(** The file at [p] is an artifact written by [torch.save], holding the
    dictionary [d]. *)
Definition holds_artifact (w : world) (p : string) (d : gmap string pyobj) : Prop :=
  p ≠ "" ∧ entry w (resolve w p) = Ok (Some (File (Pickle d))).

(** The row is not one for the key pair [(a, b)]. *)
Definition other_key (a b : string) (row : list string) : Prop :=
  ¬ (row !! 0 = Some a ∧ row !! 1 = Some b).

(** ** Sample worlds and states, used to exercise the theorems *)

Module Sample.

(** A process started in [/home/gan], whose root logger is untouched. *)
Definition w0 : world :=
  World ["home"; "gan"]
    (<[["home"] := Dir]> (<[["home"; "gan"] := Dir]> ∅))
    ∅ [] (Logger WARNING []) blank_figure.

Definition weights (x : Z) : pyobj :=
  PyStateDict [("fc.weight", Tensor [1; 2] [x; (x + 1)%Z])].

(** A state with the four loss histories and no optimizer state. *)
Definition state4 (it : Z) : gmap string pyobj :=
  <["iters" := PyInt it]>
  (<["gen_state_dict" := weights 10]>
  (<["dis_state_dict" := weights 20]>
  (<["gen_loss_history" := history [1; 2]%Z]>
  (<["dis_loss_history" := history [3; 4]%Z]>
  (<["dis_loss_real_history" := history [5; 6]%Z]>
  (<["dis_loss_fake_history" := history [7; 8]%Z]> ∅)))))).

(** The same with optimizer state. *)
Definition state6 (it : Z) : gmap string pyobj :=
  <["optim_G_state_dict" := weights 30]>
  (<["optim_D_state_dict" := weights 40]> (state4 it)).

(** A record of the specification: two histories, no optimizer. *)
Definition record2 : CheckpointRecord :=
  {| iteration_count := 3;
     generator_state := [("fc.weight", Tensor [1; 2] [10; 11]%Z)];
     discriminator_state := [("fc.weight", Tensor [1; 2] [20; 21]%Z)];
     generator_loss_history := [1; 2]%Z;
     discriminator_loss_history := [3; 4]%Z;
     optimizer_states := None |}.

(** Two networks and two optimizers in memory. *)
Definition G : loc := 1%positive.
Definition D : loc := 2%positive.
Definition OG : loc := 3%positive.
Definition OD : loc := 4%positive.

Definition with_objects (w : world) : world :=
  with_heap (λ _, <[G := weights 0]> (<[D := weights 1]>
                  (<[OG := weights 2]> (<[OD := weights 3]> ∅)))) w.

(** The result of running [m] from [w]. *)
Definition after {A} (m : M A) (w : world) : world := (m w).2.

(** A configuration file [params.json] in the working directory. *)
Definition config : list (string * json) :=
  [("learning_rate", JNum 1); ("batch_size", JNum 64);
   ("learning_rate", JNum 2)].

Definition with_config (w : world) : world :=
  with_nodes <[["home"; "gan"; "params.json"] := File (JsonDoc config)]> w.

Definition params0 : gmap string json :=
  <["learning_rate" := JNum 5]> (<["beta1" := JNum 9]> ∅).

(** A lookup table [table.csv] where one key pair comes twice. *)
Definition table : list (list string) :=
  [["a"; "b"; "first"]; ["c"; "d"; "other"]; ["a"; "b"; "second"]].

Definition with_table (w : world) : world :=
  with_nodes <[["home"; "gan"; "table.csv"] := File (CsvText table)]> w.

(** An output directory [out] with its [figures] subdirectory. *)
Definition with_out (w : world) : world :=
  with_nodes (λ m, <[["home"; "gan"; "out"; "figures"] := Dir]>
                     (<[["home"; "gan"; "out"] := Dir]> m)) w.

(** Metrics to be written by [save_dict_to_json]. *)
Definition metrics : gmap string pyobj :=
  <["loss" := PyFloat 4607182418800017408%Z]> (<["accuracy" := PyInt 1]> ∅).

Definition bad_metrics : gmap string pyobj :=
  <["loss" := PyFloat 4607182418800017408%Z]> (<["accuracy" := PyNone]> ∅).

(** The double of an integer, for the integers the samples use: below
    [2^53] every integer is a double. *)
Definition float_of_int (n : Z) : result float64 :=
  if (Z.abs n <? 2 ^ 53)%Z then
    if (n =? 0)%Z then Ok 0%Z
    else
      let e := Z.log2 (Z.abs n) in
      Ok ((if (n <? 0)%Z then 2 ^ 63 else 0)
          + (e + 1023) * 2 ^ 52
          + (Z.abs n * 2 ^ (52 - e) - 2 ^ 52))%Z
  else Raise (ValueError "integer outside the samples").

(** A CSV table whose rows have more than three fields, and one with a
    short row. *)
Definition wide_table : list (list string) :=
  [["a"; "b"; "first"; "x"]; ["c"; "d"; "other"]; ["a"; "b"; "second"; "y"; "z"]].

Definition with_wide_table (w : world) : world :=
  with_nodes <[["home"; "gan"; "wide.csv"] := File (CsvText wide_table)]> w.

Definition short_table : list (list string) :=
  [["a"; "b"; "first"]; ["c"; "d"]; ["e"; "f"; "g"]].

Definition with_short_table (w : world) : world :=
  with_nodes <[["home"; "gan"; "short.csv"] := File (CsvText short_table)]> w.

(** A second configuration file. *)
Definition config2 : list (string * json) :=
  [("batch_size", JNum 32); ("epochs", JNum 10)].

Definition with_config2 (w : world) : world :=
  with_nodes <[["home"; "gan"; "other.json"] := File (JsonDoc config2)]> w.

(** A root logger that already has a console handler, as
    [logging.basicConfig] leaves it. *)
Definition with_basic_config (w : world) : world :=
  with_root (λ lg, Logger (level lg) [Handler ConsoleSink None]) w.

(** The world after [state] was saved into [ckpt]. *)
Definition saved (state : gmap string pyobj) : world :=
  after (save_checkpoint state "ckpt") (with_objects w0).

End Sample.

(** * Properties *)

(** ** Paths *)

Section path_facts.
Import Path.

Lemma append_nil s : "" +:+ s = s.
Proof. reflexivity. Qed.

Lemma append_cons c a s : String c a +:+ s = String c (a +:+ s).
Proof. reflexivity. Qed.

——————————

◆ What you will do: Nothing should be returned except the lines from the one containing "(** * Properties *)" through the last line of the data, each restated word for word.

◆ Answer below:
(** * Properties *)

(** ** Paths *)

Section path_facts.
Import Path.

Lemma append_nil s : "" +:+ s = s.
Proof. reflexivity. Qed.

Lemma append_cons c a s : String c a +:+ s = String c (a +:+ s).
Proof. reflexivity. Qed.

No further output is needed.